AIM OF THE EXERCISE — Which lines run from the line with "assert (Hg : cbmapget m k = Some v)." through the line with "rewrite rb_hash_aset_new." in the entries below? Print them exactly, both ends included, and nothing more.

** Opening THE DATA block **

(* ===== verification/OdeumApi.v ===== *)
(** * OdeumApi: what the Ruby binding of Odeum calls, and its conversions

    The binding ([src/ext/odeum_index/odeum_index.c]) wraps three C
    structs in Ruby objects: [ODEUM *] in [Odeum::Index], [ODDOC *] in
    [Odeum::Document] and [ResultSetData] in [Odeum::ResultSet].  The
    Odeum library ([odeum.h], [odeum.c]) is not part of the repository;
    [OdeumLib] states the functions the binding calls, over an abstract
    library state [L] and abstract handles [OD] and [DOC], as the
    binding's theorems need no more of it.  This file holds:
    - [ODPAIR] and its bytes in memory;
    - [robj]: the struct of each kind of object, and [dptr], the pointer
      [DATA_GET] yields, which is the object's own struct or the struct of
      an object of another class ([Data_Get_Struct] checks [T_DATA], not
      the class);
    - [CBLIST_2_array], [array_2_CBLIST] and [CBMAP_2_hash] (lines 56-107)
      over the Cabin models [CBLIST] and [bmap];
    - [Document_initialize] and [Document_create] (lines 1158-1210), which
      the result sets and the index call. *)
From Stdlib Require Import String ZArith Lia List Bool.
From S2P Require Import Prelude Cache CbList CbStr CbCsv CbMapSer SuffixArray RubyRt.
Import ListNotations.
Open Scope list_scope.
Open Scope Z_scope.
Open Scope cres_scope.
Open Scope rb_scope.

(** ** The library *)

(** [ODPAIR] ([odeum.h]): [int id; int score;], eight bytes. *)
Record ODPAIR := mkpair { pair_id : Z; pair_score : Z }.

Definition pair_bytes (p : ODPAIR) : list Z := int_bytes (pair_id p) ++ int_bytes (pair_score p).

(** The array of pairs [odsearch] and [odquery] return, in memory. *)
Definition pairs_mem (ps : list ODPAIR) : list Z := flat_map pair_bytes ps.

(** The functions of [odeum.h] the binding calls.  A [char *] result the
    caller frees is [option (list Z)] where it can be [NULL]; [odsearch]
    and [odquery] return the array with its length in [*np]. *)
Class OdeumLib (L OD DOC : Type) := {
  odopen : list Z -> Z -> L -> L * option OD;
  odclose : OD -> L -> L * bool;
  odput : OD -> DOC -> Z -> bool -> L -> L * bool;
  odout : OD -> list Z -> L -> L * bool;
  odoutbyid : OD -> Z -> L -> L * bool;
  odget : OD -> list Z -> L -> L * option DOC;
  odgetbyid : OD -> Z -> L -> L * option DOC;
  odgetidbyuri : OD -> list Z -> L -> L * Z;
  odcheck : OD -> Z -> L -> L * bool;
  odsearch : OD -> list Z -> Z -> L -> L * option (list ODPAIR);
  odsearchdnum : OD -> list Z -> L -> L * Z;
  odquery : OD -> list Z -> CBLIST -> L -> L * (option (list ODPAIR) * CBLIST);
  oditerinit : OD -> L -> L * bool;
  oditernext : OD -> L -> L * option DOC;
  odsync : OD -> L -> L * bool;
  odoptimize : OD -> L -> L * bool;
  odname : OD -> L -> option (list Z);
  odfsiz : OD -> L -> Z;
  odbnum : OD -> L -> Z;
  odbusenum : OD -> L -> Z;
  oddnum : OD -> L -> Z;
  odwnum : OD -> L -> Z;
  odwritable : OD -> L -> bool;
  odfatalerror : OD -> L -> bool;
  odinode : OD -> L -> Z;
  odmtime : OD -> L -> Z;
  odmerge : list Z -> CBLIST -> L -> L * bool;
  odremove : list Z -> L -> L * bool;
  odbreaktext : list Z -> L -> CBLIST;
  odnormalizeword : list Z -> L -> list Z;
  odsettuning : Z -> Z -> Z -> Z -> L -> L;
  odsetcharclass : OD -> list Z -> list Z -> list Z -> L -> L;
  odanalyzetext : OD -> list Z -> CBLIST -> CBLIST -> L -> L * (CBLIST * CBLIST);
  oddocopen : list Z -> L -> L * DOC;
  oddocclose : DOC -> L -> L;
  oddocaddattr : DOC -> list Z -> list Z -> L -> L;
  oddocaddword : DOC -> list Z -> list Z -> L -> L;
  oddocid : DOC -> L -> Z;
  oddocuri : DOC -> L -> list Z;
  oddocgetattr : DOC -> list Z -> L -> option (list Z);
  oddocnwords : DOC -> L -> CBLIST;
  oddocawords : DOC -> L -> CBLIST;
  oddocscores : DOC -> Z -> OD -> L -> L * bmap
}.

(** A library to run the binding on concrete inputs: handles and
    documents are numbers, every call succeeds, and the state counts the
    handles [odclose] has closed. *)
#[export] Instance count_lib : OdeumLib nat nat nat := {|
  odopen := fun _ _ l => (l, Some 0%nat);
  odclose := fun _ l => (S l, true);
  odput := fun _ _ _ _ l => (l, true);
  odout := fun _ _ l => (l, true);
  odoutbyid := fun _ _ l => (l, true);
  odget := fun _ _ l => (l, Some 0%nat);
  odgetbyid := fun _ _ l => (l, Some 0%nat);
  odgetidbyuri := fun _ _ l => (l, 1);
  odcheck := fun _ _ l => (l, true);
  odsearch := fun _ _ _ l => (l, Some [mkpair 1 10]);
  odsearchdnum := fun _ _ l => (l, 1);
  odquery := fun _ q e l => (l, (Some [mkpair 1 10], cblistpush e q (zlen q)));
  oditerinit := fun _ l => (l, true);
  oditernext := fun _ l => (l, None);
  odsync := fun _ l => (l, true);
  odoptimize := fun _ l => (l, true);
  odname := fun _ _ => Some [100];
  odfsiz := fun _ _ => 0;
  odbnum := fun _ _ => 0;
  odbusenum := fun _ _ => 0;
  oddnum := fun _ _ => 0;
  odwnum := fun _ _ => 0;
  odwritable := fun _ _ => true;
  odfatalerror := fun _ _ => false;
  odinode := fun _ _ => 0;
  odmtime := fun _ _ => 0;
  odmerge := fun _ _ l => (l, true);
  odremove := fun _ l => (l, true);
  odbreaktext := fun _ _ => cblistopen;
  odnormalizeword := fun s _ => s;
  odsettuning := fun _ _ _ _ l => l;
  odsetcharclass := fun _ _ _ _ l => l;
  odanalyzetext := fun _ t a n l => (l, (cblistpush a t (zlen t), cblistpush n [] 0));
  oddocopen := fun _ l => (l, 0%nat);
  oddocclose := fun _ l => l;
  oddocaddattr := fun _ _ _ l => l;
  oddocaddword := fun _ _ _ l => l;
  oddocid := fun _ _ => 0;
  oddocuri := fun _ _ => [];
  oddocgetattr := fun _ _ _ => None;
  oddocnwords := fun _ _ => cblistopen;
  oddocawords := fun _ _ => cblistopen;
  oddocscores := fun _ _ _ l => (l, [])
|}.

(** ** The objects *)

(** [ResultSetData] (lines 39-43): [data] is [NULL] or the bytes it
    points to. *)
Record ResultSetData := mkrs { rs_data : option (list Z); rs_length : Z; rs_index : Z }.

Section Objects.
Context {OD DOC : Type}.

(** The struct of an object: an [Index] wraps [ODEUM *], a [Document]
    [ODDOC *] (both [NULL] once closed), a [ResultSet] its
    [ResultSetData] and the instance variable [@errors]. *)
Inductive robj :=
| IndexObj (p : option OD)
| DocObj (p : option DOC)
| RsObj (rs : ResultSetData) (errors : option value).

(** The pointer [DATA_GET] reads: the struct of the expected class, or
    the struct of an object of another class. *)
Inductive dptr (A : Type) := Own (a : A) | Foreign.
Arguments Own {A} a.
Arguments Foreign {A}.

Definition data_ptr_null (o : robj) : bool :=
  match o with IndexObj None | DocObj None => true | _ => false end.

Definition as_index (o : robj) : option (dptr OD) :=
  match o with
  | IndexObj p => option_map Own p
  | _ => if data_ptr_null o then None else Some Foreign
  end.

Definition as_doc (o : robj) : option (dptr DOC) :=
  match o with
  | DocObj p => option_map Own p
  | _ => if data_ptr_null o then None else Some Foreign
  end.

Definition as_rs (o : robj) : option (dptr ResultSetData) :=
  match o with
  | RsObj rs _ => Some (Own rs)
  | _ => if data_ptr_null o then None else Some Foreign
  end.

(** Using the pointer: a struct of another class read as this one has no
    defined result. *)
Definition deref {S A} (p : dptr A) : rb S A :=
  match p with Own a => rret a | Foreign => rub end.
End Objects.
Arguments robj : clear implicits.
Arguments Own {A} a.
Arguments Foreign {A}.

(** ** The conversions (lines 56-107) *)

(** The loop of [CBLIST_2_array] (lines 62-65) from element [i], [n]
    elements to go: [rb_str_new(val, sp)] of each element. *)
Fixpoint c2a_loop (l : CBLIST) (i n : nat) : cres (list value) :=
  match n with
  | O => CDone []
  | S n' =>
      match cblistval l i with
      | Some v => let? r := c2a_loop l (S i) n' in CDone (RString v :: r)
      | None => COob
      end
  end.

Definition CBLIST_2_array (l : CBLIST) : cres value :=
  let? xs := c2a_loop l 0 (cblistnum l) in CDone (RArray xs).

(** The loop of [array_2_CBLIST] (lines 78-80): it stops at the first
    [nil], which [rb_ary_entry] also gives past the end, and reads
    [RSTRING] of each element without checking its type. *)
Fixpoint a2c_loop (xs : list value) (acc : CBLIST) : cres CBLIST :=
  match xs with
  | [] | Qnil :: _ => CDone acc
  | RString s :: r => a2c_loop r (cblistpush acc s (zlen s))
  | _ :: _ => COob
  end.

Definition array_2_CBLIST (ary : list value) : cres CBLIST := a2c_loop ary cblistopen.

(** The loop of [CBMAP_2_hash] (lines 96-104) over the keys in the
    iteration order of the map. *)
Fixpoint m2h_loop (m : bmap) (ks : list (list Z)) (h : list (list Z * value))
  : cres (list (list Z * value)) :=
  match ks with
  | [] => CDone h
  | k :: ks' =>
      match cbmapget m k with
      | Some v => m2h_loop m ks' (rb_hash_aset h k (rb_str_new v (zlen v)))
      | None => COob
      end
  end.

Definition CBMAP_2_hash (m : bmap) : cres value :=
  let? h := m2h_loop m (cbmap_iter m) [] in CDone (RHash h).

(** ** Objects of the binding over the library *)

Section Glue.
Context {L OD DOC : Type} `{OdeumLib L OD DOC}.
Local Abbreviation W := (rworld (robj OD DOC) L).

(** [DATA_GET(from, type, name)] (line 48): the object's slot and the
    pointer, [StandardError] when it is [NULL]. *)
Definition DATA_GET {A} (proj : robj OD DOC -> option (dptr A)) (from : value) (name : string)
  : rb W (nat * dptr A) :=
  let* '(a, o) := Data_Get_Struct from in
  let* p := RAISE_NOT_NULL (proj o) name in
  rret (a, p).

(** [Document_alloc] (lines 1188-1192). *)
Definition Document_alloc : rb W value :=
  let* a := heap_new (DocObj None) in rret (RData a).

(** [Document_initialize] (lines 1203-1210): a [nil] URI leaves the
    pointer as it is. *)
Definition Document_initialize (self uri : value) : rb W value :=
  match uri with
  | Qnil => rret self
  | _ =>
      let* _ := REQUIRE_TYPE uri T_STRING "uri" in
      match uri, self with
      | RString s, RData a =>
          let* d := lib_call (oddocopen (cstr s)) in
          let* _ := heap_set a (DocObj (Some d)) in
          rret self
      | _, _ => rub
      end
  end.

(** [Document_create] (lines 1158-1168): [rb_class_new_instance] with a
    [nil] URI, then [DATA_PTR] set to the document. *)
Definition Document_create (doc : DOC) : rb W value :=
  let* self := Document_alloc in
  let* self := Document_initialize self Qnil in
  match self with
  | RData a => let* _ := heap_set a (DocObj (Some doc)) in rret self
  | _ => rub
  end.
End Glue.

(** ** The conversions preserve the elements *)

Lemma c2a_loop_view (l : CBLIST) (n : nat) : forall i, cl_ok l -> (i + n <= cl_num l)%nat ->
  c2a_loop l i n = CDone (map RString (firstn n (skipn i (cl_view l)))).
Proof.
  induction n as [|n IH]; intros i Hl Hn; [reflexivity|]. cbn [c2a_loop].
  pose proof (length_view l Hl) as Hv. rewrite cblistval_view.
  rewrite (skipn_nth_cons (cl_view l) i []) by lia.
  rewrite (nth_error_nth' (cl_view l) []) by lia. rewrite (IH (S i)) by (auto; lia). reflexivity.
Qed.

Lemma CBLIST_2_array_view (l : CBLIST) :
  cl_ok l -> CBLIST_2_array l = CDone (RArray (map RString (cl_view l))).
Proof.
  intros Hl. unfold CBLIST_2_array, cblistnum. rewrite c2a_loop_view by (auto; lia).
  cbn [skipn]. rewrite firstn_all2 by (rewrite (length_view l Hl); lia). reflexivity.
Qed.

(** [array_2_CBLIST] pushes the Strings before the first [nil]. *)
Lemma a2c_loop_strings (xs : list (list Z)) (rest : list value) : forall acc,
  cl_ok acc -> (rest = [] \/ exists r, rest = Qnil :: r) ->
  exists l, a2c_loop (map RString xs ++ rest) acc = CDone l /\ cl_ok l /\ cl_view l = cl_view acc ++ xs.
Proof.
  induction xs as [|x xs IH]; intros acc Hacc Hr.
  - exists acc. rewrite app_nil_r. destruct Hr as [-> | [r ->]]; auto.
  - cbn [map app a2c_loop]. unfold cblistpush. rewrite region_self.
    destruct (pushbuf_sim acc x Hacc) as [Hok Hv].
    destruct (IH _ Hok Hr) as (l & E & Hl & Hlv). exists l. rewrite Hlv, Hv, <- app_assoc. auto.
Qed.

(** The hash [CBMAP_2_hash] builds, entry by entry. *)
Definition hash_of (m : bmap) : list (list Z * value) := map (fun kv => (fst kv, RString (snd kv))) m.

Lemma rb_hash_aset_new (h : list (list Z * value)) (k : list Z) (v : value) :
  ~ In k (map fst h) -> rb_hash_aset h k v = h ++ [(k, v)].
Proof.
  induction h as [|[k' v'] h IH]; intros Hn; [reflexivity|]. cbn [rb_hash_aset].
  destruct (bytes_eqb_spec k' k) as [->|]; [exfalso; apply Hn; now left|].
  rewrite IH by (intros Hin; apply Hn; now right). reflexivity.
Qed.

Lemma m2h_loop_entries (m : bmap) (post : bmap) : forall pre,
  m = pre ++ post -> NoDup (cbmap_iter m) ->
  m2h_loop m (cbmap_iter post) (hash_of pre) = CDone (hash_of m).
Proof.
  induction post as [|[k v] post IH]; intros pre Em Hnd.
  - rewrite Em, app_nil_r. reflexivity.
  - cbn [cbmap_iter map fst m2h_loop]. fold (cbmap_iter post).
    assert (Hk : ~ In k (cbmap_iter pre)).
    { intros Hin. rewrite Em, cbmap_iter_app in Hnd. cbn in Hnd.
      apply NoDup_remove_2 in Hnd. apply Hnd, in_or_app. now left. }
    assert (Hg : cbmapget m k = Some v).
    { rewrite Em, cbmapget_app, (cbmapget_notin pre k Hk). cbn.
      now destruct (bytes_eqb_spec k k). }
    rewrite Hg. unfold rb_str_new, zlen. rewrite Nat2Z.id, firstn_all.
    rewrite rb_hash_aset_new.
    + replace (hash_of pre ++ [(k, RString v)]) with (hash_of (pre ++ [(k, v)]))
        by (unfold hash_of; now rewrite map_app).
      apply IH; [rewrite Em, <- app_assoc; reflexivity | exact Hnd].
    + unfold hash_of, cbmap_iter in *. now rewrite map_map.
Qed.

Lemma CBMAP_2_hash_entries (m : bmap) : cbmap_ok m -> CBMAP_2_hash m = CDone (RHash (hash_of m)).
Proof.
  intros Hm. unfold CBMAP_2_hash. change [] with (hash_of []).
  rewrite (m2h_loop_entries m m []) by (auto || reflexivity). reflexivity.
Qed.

** Closing THE DATA block **

YOUR RESPONSE —
    assert (Hg : cbmapget m k = Some v).
    { rewrite Em, cbmapget_app, (cbmapget_notin pre k Hk). cbn.
      now destruct (bytes_eqb_spec k k). }
    rewrite Hg. unfold rb_str_new, zlen. rewrite Nat2Z.id, firstn_all.
    rewrite rb_hash_aset_new.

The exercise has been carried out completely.